Technology developed by researchers from the Department of Veterans Affairs (VA) and Virginia Commonwealth University (VCU) is allowing clinicians to quickly and accurately diagnose Parkinson’s disease and other neurological conditions based on a detailed analysis of a patient’s eye movements.
RightEye is a ruggedized, portable, battery-powered, tablet-like device that records and analyzes a patient’s eye movement. Because certain types of abnormal eye movement are known to be associated with impaired function in specific areas of the brain, the detailed analysis provided by RightEye can significantly improve the accuracy of medical diagnoses related to brain function. For example, VA data suggest that the technology can diagnose Parkinson’s disease at least seven years before outward symptoms manifest.
Since being licensed in 2016 to RightEye LLC, the device has been embraced by many different medical specialties, with more than 2,200 units sold in all 50 states and 25 countries. RightEye now holds the largest database of eye movements in the world, having tested more than 3.7 million individuals.
The VA was uniquely positioned to create this technology, since the Veterans Health Administration (VHA) has six centers around the country that specialize in treating Parkinson’s disease and other disorders related to how the brain controls body movement.
Since being licensed in 2016 to RightEye LLC, the device has been embraced by many different medical specialties, with more than 2,200 units sold in all 50 states and 25 countries.
Because traditional neurological exams are based primarily on observations rather than measurements and data, they are often inaccurate; 60% of movement disorder patients are misdiagnosed at least once using this method. This type of exam typically takes about a week and requires extensive experience, with only 32% accuracy among gerontologists compared with 80% accuracy among specialists.
The objective data provided by the RightEye device can accurately diagnose and differentiate nearly 30 neurological diseases with greater than 90% accuracy. The entire process takes less than five minutes, and the diagnostic report generated by the device does not require specialized knowledge to understand.

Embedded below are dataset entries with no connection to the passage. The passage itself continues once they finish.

Lemma runCalls_parses cs l :
  err l = None → Forall callParses cs →
  err (fst (runCalls cs l)) = None ∧
  snd (runCalls cs l) = map callEntry cs.
Proof.
  intros He Hcs. revert l He. induction Hcs as [|c cs Hc _ IH]; intros l He.
  - auto.
  - rewrite runCalls_cons. simpl.
    assert (err (fst (applyCall c l)) = None) as He'.
    { rewrite (applyCall_unlatched c l He). unfold callParses in Hc.
      simpl. now rewrite Hc. }
    destruct (IH _ He') as [Herr Htr]. split; [exact Herr|].
    rewrite Htr, (applyCall_unlatched c l He). reflexivity.
Qed.
Lemma placed_even (cl : dict bytes) (lds : list LineData) (bs : bytes) :
  (forall h line, dict_get cl h = Some line -> len line mod 2 = 0) ->
  placed cl lds bs ->
  len bs mod 2 = 0 /\
  Forall (fun ld => offset ld mod 2 = 0 /\ len_ ld mod 2 = 0) lds.
Proof.
  intros Hev. induction 1 as [|lds bs h line Hp [IHb IHl] Hg].
  - split; [reflexivity|constructor].
  - specialize (Hev h line Hg). split.
    + rewrite len_app, Z.add_mod, IHb, Hev by lia. reflexivity.
    + apply Forall_app. split; [exact IHl|].
      constructor; [|constructor]. cbn [offset len_]. now split.
Qed.

(** X19.  In the blocks of a returning [_createblocks] every record has an
    even offset and an even length of at least 2: every payload starts on a
    16-bit boundary of its block. *)
Theorem createblocks_even_offsets (fuel : nat) (lines : lines_t)
    (blocks : list BlockData) :
  _createblocks fuel lines = Ok blocks ->
  forall b ld, In b blocks -> In ld (line_data b) ->
    offset ld mod 2 = 0 /\ len_ ld mod 2 = 0 /\ 2 <= len_ ld.
Proof.
  intros Hrun b ld Hb Hld.
  apply createblocks_spec in Hrun as (cl & cs & Henc & _ & Hall & _).
  rewrite Forall_forall in Hall.
  pose proof (Hall b Hb) as Hok.
  destruct (block_ok_record cl b ld Hok Hld)
    as (_ & _ & _ & payload & Hget & Hlen & _).
  destruct Hok as (bs & Hp & _ & _).
  destruct (placed_even cl _ _
              (fun h line Hg => proj2 (working_set_payload _ _ _ _ _ Henc Hg))
              Hp) as [_ Hev].
  rewrite Forall_forall in Hev. destruct (Hev ld Hld) as [Ho Hl].
  split; [exact Ho|]. split; [exact Hl|].
  destruct (working_set_payload _ _ _ _ _ Henc Hget). lia.
Qed.
(** An entry does not matter to the other keys, wherever it stands. *)
Lemma txtToMap_lookup_drop (before later : list string) (e k : string) :
  txt_key e <> k ->
  txtToMap (before ++ e :: later) !! k = txtToMap (before ++ later) !! k.
Proof.
  intros Hk. induction later as [|r later IH] using rev_ind.
  - rewrite app_nil_r, txtToMap_snoc, lookup_insert_ne by exact Hk. reflexivity.
  - rewrite app_comm_cons, !app_assoc, !txtToMap_snoc.
    destruct (decide (txt_key r = k)) as [Hr|Hr].
    + rewrite Hr, !lookup_insert_eq. reflexivity.
    + rewrite !lookup_insert_ne by exact Hr. exact IH.
Qed.

(** Entries of different keys can be swapped: only the order among the
    entries of one key matters. *)
Theorem txtToMap_swap (before later : list string) (r1 r2 : string) :
  txt_key r1 <> txt_key r2 ->
  txtToMap (before ++ r1 :: r2 :: later) = txtToMap (before ++ r2 :: r1 :: later).
Proof.
  intros Hne.
  assert (H2 : txtToMap ((before ++ [r1]) ++ [r2]) = txtToMap ((before ++ [r2]) ++ [r1])).
  { rewrite !txtToMap_snoc. apply insert_insert_ne. congruence. }
  replace (before ++ r1 :: r2 :: later) with (((before ++ [r1]) ++ [r2]) ++ later)
    by (rewrite <- !app_assoc; reflexivity).
  replace (before ++ r2 :: r1 :: later) with (((before ++ [r2]) ++ [r1]) ++ later)
    by (rewrite <- !app_assoc; reflexivity).
  unfold txtToMap in *.
  rewrite (foldl_app _ ((before ++ [r1]) ++ [r2]) later).
  rewrite (foldl_app _ ((before ++ [r2]) ++ [r1]) later).
  rewrite H2. reflexivity.
Qed.

(** An entry [k=v] binds [k] to [v], and an entry [k] without ["="]
    binds [k] to the empty string, unless a later entry has the key. The
    value is everything after the first ["="]. *)
Theorem txtToMap_entry (before later : list string) (k v : string) :
  ~ In "="%char (chars k) ->
  Forall (fun r => txt_key r <> k) later ->
  txtToMap (before ++ (k ++ "=" ++ v)%string :: later) !! k = Some v
  /\ txtToMap (before ++ k :: later) !! k = Some "".
Proof.
  intros Hk Hl. apply cut_eq_None_iff in Hk.
  assert (H1 : txt_key (k ++ "=" ++ v)%string = k /\ txt_value (k ++ "=" ++ v)%string = v).
  { unfold txt_key, txt_value. rewrite (cut_eq_join k v Hk). split; reflexivity. }
  assert (H2 : txt_key k = k /\ txt_value k = "").
  { unfold txt_key, txt_value. rewrite Hk. split; reflexivity. }
  destruct H1 as [K1 V1], H2 as [K2 V2]. split.
  - pose proof (txtToMap_lookup_last before later (k ++ "=" ++ v)%string) as H.
    rewrite K1, V1 in H. apply H, Hl.
  - pose proof (txtToMap_lookup_last before later k) as H.
    rewrite K2, V2 in H. apply H, Hl.
Qed.

Section FurtherProperties.

Context {connection : Type} `{!Collaborators connection}.

(** ** Construction, continued *)

Lemma NewCastFromRecord_txt (p : Z) (a : list IP) (txt txt' : list string) :
  (forall k, In k ["id"; "fn"; "md"; "rs"; "st"] ->
             txtToMap txt !! k = txtToMap txt' !! k) ->
  NewCastFromRecord (mkServiceRecord p a txt)
  = NewCastFromRecord (mkServiceRecord p a txt').
Proof.
  intros H. unfold NewCastFromRecord. simpl.
  rewrite (H "id"), (H "fn"), (H "md"), (H "rs"), (H "st") by (simpl; tauto).
  reflexivity.
Qed.

(** The constructor reads five keys of the TXT list; an entry with any
    other key, wherever it stands in the list, changes nothing. *)
Theorem NewCastFromRecord_ignores (p : Z) (a : list IP)
    (before later : list string) (e : string) :
  ~ In (txt_key e) ["id"; "fn"; "md"; "rs"; "st"] ->
  NewCastFromRecord (mkServiceRecord p a (before ++ e :: later))
  = NewCastFromRecord (mkServiceRecord p a (before ++ later)).
Proof.
  intros He. apply NewCastFromRecord_txt. intros k Hk.
  apply txtToMap_lookup_drop. intros Heq. apply He. rewrite Heq. exact Hk.
Qed.

(** With a port and an address, the last entry of key ["id"] names the
    device: when its value is not empty the device is built and has it
    as id, whatever ids earlier entries gave. *)
Theorem NewCastFromRecord_last_id (p : Z) (a : list IP)
    (before later : list string) (r : string) :
  p <> 0 -> a <> [] ->
  txt_key r = "id" -> txt_value r <> "" ->
  Forall (fun r' => txt_key r' <> "id") later ->
  exists this : Cast connection,
    NewCastFromRecord (mkServiceRecord p a (before ++ r :: later)) = Some this
    /\ Id this = txt_value r.
Proof.
  intros Hp Ha Hk Hv Hl.
  assert (Hid : txtToMap (before ++ r :: later) !! "id" = Some (txt_value r)).
  { rewrite <- Hk in Hl |- *. apply txtToMap_lookup_last, Hl. }
  destruct (NewCastFromRecord_valid (mkServiceRecord p a (before ++ r :: later)))
    as [this Hthis].
  { unfold valid_record. simpl. eauto. }
  exists this. split; [exact Hthis|].
  destruct (NewCastFromRecord_inv _ _ Hthis) as (_ & _ & Hid' & _).
  simpl in Hid'. unfold Id. congruence.
Qed.

(** The state flag of a new device is the TXT ["st"] value read as an
    unsigned number, and 0 when the key is absent or its value does not
    parse; its service is the TXT status text, no app being cached. *)
Theorem NewCastFromRecord_State (r : ServiceRecord) :
  match NewCastFromRecord r with
  | Some this =>
      State this =
        match txtToMap (Txt r) !! "st" with
        | Some s =>
            match strconv_ParseUint s 0 64 with
            | Some n => n mod 2 ^ uint_size
            | None => 0
            end
        | None => 0
        end
      /\ Service this = default "" (txtToMap (Txt r) !! "rs")
  | None => True
  end.
Proof.
  unfold NewCastFromRecord.
  destruct (Port r =? 0); [exact I|].
  destruct (length (Addrs r) =? 0)%nat; [exact I|].
  destruct (txtToMap (Txt r) !! "id") as [i|]; [|exact I].
  destruct (negb (String.eqb i "")); [|exact I].
  destruct (txtToMap (Txt r) !! "fn") as [f|];
    [destruct (negb (String.eqb f ""))|];
    destruct (txtToMap (Txt r) !! "md") as [m|];
    destruct (txtToMap (Txt r) !! "rs") as [s|];
    (destruct (txtToMap (Txt r) !! "st") as [t|];
     [destruct (strconv_ParseUint t 0 64)|]);
    split; reflexivity.
Qed.

(** ** What an operation can change *)

(** An operation changes at most the connection and the two caches; a
    request leaves the caches alone, and a merge leaves the connection
    alone. *)
Lemma exec_shape (o : Op) (this : Cast connection) :
  exists x v a,
    exec o this =
      mkCast x (id this) (fn this) (md this) (rs this) (st this) (ips this)
             (port this) v a
    /\ (is_lifecycle o = false -> is_merge o = false ->
        v = volume this /\ a = app this)
    /\ (is_merge o = true -> x = conn this).
Proof.
  assert (Hreq : forall i, exists x v a,
             final (request i this) =
               mkCast x (id this) (fn this) (md this) (rs this) (st this)
                      (ips this) (port this) v a
             /\ (false = false -> false = false -> v = volume this /\ a = app this)
             /\ (false = true -> x = conn this)).
  { intros i. destruct (request_final i this) as [x ->].
    exists x, (volume this), (app this). repeat split; discriminate. }
  destruct o as [timeout errs st| | |v|a|m|appId|level|muted|url mimetype autoplay];
    unfold exec.
  - unfold ConnectWithTimeout, bind, get_this, connection_Connect_call,
      modify_this, ret. simpl.
    destruct this as [x i f m r s ip p v a]. simpl.
    destruct ip as [|ip0 rest]; simpl;
      [|destruct (connection_Connect _ _ _ _ _ _) as [[e|] x']; simpl];
      do 3 eexists; (split; [reflexivity|]); split; discriminate.
  - rewrite Disconnect_run.
    do 3 eexists. split; [reflexivity|]. split; discriminate.
  - rewrite UpdateStatus_run.
    destruct (isnil (volume this) || isnil (app this)); [apply Hreq|].
    destruct this as [x i f m r s ip p v a]. simpl.
    do 3 eexists. split; [reflexivity|]. simpl. split; [auto|discriminate].
  - unfold SetVolume, bind, get_this, modify_this, ret. simpl.
    destruct this as [x i f m r s ip p v0 a]. simpl.
    destruct (match v0 with Some cur => _ | None => _ end); simpl;
      do 3 eexists; (split; [reflexivity|]); split; auto; discriminate.
  - unfold SetApp, bind, get_this, modify_this, ret. simpl.
    destruct this as [x i f m r s ip p v a0]. simpl.
    destruct (match a0 with Some cur => _ | None => _ end); simpl;
      do 3 eexists; (split; [reflexivity|]); split; auto; discriminate.
  - destruct this as [x i f m' r s ip p v a]. simpl.
    do 3 eexists. split; [reflexivity|]. split; auto; discriminate.
  - rewrite ReqLaunchAppWithId_request. apply Hreq.
  - rewrite ReqVolumeLevel_request. apply Hreq.
  - rewrite ReqMuted_request. apply Hreq.
  - destruct (ReqLoadURL_final url mimetype autoplay this) as [x ->].
    exists x, (volume this), (app this). repeat split; discriminate.
Qed.
(** * Appointment API: resolvers, persistence hooks and their properties

    A shallow embedding of the GraphQL resolver module ([Query], [Mutation],
    [toUserDTO], [toAppointmentDTO]) and of the Appointment schema with its
    [pre('validate')] and [pre('save')] hooks.

    Representation choices, used throughout:
    - a MongoDB collection is a finite map from [_id] to the document's fields;
    - an ObjectId is a natural number, and the hex string [oid.toString()]
      is represented by the ObjectId it denotes; a GraphQL [ID] argument is
      the ObjectId that Mongoose casts it to, or a string that the cast
      rejects;
    - a string is held as its UTF-8 encoding;
    - a JS [Date] is its time value in milliseconds ([Z]) or [InvalidDate];
      a date string received from GraphQL is represented by the [Date] that
      [new Date(s)] builds from it, and an ISO string produced by
      [toISOString()] by the time value it renders;
    - [Date.now()] / [new Date()] is the [now] argument of the operation;
      [Appointment.create] reads the clock three times (for the defaults of
      [createdAt] and [updatedAt], then in the [pre('save')] hook), so its
      [now] is a [Clock], the successive readings; the salt [bcrypt.hash]
      draws is the [salt] argument of [register];
    - the resolvers run in a state-and-exception monad over the two
      collections, which also records every database round trip.

    What Mongoose does with the schema is part of the model:
    [Appointment.create] builds the document (casting, the [trim] setter,
    defaults), runs the [pre('validate')] hook, the validators, the
    [pre('save')] hook, and inserts; [findByIdAndUpdate] with
    [runValidators: true] casts the [_id] condition and the update, runs the
    validators of the paths it sets, and writes, without running document
    hooks.

    bcryptjs, jsonwebtoken and the configuration are parameters of
    [register] and [login]. The User model is not among the sources and is
    modelled from the specification. *)

From Stdlib Require Import Ascii Floats.
From stdpp Require Import base option list strings gmap sorting pretty.

Local Open Scope string_scope.
Local Open Scope Z_scope.

(** ** JavaScript values *)

Definition ObjectId := nat.

(** A GraphQL [ID] argument as Mongoose's cast to ObjectId sees it: the
    string of an ObjectId (24 hex digits), or any other string, such as
    'abc', which the cast rejects. *)
Inductive ID : Type :=
  | Oid (i : ObjectId)
  | NotOid.

(** The successive readings of [Date.now()] during one call. *)
Definition Clock := nat → Z.

(** A value that may be [undefined] (a field the request leaves out),
    [null], or present. *)
Inductive Arg (A : Type) : Type :=
  | Undefined
  | Null
  | Val (a : A).
Arguments Undefined {A}.
Arguments Null {A}.
Arguments Val {A} a.

(** A JS [Date] object: a time value, or NaN. *)
Inductive JSDate : Type :=
  | Date (t : Z)
  | InvalidDate.
(** ** Lemmas on [int64] *)

Lemma wrap64_range z : in_int64 (wrap64 z).
Proof.
  unfold in_int64, wrap64, int64_min, int64_max.
  pose proof (Z.mod_pos_bound (z + 2 ^ 63) (2 ^ 64)). lia.
Qed.

Lemma wrap64_id z : in_int64 z → wrap64 z = z.
Proof.
  unfold in_int64, wrap64, int64_min, int64_max. intros.
  rewrite Z.mod_small; lia.
Qed.

Lemma wrap64_idemp z : wrap64 (wrap64 z) = wrap64 z.
Proof. apply wrap64_id, wrap64_range. Qed.

Lemma wrap64_congr z : ∃ k, wrap64 z = z + k * 2 ^ 64.
Proof.
  exists (- ((z + 2 ^ 63) / 2 ^ 64)). unfold wrap64.
  rewrite Z.mod_eq by lia. lia.
Qed.

Lemma wrap64_add_l a b : wrap64 (wrap64 a + b) = wrap64 (a + b).
Proof.
  unfold wrap64.
  replace ((a + 2 ^ 63) mod 2 ^ 64 - 2 ^ 63 + b + 2 ^ 63)
    with ((a + 2 ^ 63) mod 2 ^ 64 + b) by lia.
  replace (a + b + 2 ^ 63) with ((a + 2 ^ 63) + b) by lia.
  by rewrite Zplus_mod_idemp_l.
Qed.

Lemma add64_range a b : in_int64 (add64 a b).
Proof. apply wrap64_range. Qed.

Lemma add64_exact a b : in_int64 (a + b) → add64 a b = a + b.
Proof. apply wrap64_id. Qed.

Lemma add64_comm a b : add64 a b = add64 b a.
Proof. unfold add64. by rewrite Z.add_comm. Qed.

Lemma add64_0_l a : in_int64 a → add64 0 a = a.
Proof. intros. unfold add64. by rewrite Z.add_0_l, wrap64_id. Qed.

Lemma add64_wrap_l a b : add64 (wrap64 a) b = wrap64 (a + b).
Proof. apply wrap64_add_l. Qed.

Lemma quot64_range a b : in_int64 a → 0 < b → in_int64 (quot64 a b).
Proof.
  unfold in_int64, quot64, int64_min, int64_max. intros Ha Hb.
  destruct (Z.le_gt_cases 0 a).
  - pose proof (Z.quot_pos a b). pose proof (Z.quot_le_upper_bound a b a).
    split; [lia|]. assert (a ÷ b <= a); [|lia].
    apply Z.quot_le_upper_bound; nia.
  - pose proof (Z.quot_opp_l a b). assert (0 <= - a) by lia.
    pose proof (Z.quot_pos (- a) b). assert (- a ÷ b <= - a).
    { apply Z.quot_le_upper_bound; nia. }
    lia.
Qed.

#[export] Hint Resolve wrap64_range add64_range quot64_range : route.
#[export] Hint Rewrite wrap64_idemp wrap64_add_l : prog.

(** ** Lemmas on [prog] *)

Section prog.
Context {S : Type}.
Implicit Types s : S.

Lemma bind_ret_l {A B} (a : A) (k : A → prog S B) s : bind (ret a) k s = k a s.
Proof. done. Qed.

Lemma bind_ret_r {A} (m : prog S A) s : bind m ret s = m s.
Proof. unfold bind, ret. by destruct (m s) as [? []]. Qed.

Lemma bind_assoc {A B C} (m : prog S A) (k : A → prog S B) (h : B → prog S C) s :
  bind (bind m k) h s = bind m (λ a, bind (k a) h) s.
Proof. unfold bind. by destruct (m s) as [? []]. Qed.

Lemma bind_return_l {A B} (k : A → prog S B) s : bind return_ k s = (s, Return).
Proof. done. Qed.

Lemma bind_panic_l {A B} msg (k : A → prog S B) s :
  bind (panic msg) k s = (s, Panic msg).
Proof. done. Qed.

Lemma check_ok {A} (a : A) h s : check (Ok a) h s = (s, Next a).
Proof. done. Qed.

(** A failed call never reaches the continuation. *)
Lemma check_err_flow {A} e (h : string → prog S unit) s (a : A) :
  outcome (check (A:=A) (Err e) h) s ≠ Next a.
Proof. prog_unfold. by destruct (h e s) as [? []]. Qed.
(* ===== verification/Worker.v ===== *)
(** * Worker: [processRoute], the goroutine of a job

    [processRoute] is translated statement by statement: the prepared
    [UPDATE], the request to the distance matrix built from the two slices
    of the waypoints, the loop over the rows of the answer with its
    accumulators of type [int64], and the single [stmt.Exec] that writes
    the outcome.  The slice expressions and [row.Elements[i]] panic out of
    range as they do in Go.  The environment ([worker_env]) decides whether
    the database fails, whether the client of the provider can be built,
    and what the provider answers to a request.

    The error of [maps.NewClient] is discarded at line 155, so the client
    [c] is [nil] when it fails.  What [c.DistanceMatrix] does on a [nil]
    client is inside the library: the environment says whether the call
    panics ([nil_client_panic]), as a method that reads a field of its
    receiver does.

    The reference definitions are [tally_rows], the outcome of the loop as a
    pure function of the rows, and [worker_verdict], what the goroutine
    does to the row of its token.  The theorems state the aggregation (the
    totals are the sums over the diagonal of the matrix, exactly when they
    fit 64 bits and modulo 2^64 otherwise), the failure at the first leg
    that is not [OK], that at most one [UPDATE] is issued and only for the
    token of the job, and when the goroutine panics. *)

From Stdlib Require Import ZArith.
From stdpp Require Import base tactics option list strings.
From S2P Require Import Prelude Types Codec JobStore Intake.

#[local] Open Scope Z_scope.

(** ** Inputs *)

(** What the environment decides while the goroutine runs. *)
Record worker_env : Type := {
  prepare_fault : option string;    (* the error of db.Prepare *)
  NewClient_fault : option string;  (* the error of maps.NewClient: c is nil *)
  nil_client_panic : option string; (* the panic of a call on a nil client *)
  (** What [c.DistanceMatrix] returns when it returns. *)
  DistanceMatrix : DistanceMatrixRequest → result DistanceMatrixResponse;
  exec_fault : option string;       (* the error of stmt.Exec *)
}.

(** The panic of [c.DistanceMatrix], when the client could not be built and
    the call on [nil] panics. *)
Definition client_panic (env : worker_env) : option string :=
  match NewClient_fault env with
  | Some _ => nil_client_panic env
  | None => None
  end.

An Invention Management Agreement (IMA) allowed researchers at Richmond VA Medical Center to freely collaborate with VCU, its university affiliate, and develop jointly owned intellectual property. The VA often uses IMAs as master agreements to expedite the handling of jointly owned inventions. With all the main provisions in place in the IMA, the parties then use short IMA addenda for each specific case.
The RightEye technology was transferred via an exclusive license to Righteye LLC, a small business from Bethesda, Maryland. RightEye received FDA clearance as a Class 2 medical device in 2018 and was granted Food and Drug Administration breakthrough designation for diagnosing Parkinson’s disease at the end of 2019.
Although VA’s primary focus initially was Parkinson’s disease and neurological health, RightEye is also making an impact in other fields, including sports performance, reading and learning disabilities, and even personal injury law.